At any rate, he argues, “perfection is the enemy of good”. Market transformation is an incremental process, and the RSPO will only be able to achieve its goal of “making sustainable palm oil the norm” if it has the full support of the fmcg industry. “The more support there is for the system, the more there will be funds and resources to look into better, tightened systems,” he says. “It is going to be very difficult for us to continue improving if there is little demand for sustainable palm oil,” Savi adds.
Indeed, while most major brands and retailers are RSPO members, many are using mass balance, and book and claim to top up their segregated supplies, so they are still using a mix of certified and non-certified palm oil. A 2016 report by WWF suggested just three brands - Arnott’s, Danone and Ferrero - were using 100% segregated certified sustainable palm oil (CSPO) in 2015.
Sourcing 100% segregated sustainable palm oil isn’t easy. Just 19% of the world’s palm oil production is currently certified sustainable palm oil (CSPO). Most of that certified oil is coming from big estates and plantations, says Benjamin Ware, global head of responsible sourcing for Nestlé, who argues the next step will be to bring more small farmers into the scheme.

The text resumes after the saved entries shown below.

Section cmap.
Context {V : Type}.
Implicit Types c : sizedLRU.t (linkedHashmap.t (list Z) V).
#[local] Notation inv := (sizedLRU.inv (K := list Z) (V := V) (H := linkedHashmap.t (list Z) V)).

Lemma cmap_Put size k v c :
  inv c → inv (sizedLRU.Put size k v c) ∧ cmap (sizedLRU.Put size k v c) ⊆ <[k := v]> (cmap c).
Proof.
  exact (@c_Put_spec _ _ (sizedLRU.t (linkedHashmap.t (list Z) V)) _ _ _
    (sizedLRU.cacher size) k v c).
Qed.

Lemma cmap_Get k c :
  inv c → inv (sizedLRU.Get k c).2 ∧ (sizedLRU.Get k c).1 = cmap c !! k ∧
          cmap (sizedLRU.Get k c).2 = cmap c.
Proof.
  exact (@c_Get_spec _ _ (sizedLRU.t (linkedHashmap.t (list Z) V)) _ _ _
    (sizedLRU.cacher (λ _ _, 0%Z)) k c).
Qed.

Lemma cmap_Evict size k c :
  inv c → inv (sizedLRU.Evict size k c) ∧ cmap (sizedLRU.Evict size k c) = delete k (cmap c).
Proof.
  exact (@c_Evict_spec _ _ (sizedLRU.t (linkedHashmap.t (list Z) V)) _ _ _
    (sizedLRU.cacher size) k c).
Qed.
End cmap.

Lemma mmap_Put k c :
  LRU.inv (K := list Z) (V := ()) c →
  LRU.inv (K := list Z) (V := ()) (LRU.Put k () c) ∧ mmap (LRU.Put k () c) ⊆ <[k := ()]> (mmap c).
Proof. exact (c_Put_spec (C := missingCache) k () c). Qed.

Lemma mmap_Get k c :
  LRU.inv (K := list Z) (V := ()) c →
  LRU.inv (K := list Z) (V := ()) (LRU.Get k c).2 ∧ (LRU.Get k c).1 = mmap c !! k ∧
  mmap (LRU.Get k c).2 = mmap c.
Proof. exact (c_Get_spec (C := missingCache) k c). Qed.

Lemma mmap_Evict k c :
  LRU.inv (K := list Z) (V := ()) c →
  LRU.inv (K := list Z) (V := ()) (LRU.Evict k c) ∧ mmap (LRU.Evict k c) = delete k (mmap c).
Proof. exact (c_Evict_spec (C := missingCache) k c). Qed.

Section storage_inv.
Context (json_len : WrappedBlock → Z) (hash : Block → list Z)
        (decode : list Z → result gerr (Block * Status)).
#[local] Notation inv := (storage_inv hash decode).

Lemma New_storage_inv : inv NewWrappedBlocksStorage.
Proof.
  constructor; try apply linkedHashmap.wf_New; try done.
  - by intros p [x Hx].
Qed.

Lemma alloc_inv wb s :
  inv s → inv (alloc wb s).2 ∧ objs (alloc wb s).2 !! (alloc wb s).1 = Some wb ∧
  (∀ p wb', objs s !! p = Some wb' → objs (alloc wb s).2 !! p = Some wb').
Proof.
  intros [Hd Hu Hm Hb Hf Hvp Hdp Hup Hbp].
  assert (∀ p wb', objs s !! p = Some wb' → <[fresh_obj s:=wb]> (objs s) !! p = Some wb')
    as Hmono.
  { intros p wb' Hp. rewrite lookup_insert_ne; [done|]. intros <-.
    pose proof (Hf _ (ex_intro _ _ Hp)). lia. }
  simpl. split_and!; [|by rewrite lookup_insert_eq|done].
  constructor; simpl; try done.
  - intros p. rewrite lookup_insert. case_decide; [lia|]. intros Hp%Hf. lia.
  - intros id p Hp. destruct (Hvp id p Hp) as (w & ? & ?). eauto.
  - intros id p Hp. destruct (Hdp id p Hp) as (w & ? & ? & ?). eauto.
  - intros id p Hp. destruct (Hup id p Hp) as (w & ? & ?). eauto.
Qed.

Lemma put_decided_inv id p wb s :
  inv s → objs s !! p = Some wb → hash (wb_Block wb) = id → decided_status (wb_Status wb) →
  inv (put_decided json_len id p s).
Proof.
  intros [Hd Hu Hm Hb Hf Hvp Hdp Hup Hbp] Hp Hh Hst.
  destruct (cmap_Put (cachedBlockSize json_len (objs s)) id p _ Hd) as [Hd' Hsub].
  constructor; simpl; try done. intros id' p' Hl.
  eapply lookup_weaken in Hl; [|exact Hsub]. rewrite lookup_insert in Hl.
  case_decide; simplify_eq; eauto.
Qed.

The new RSPO standard should be a “game-changer” in this respect, he claims, with farmers more likely to see the benefit of certification now the standard is “fit for purpose”. The reform should also convince more fmcg companies to dedicate their time to helping the RSPO improve its assurance mechanisms, he adds.
However, the fmcg industry cannot rely on certification alone to solve the palm oil sustainability crisis, says Ware. Brands and retailers must also embrace other tools, such as satellite monitoring, workers’ helplines and smallholder inclusion projects, to improve the sustainability of their palm oil supply chains, he argues.
It’s a sentiment shared by NGOs, who argue the RSPO should be the starting point, not the end point, on palm oil sustainability.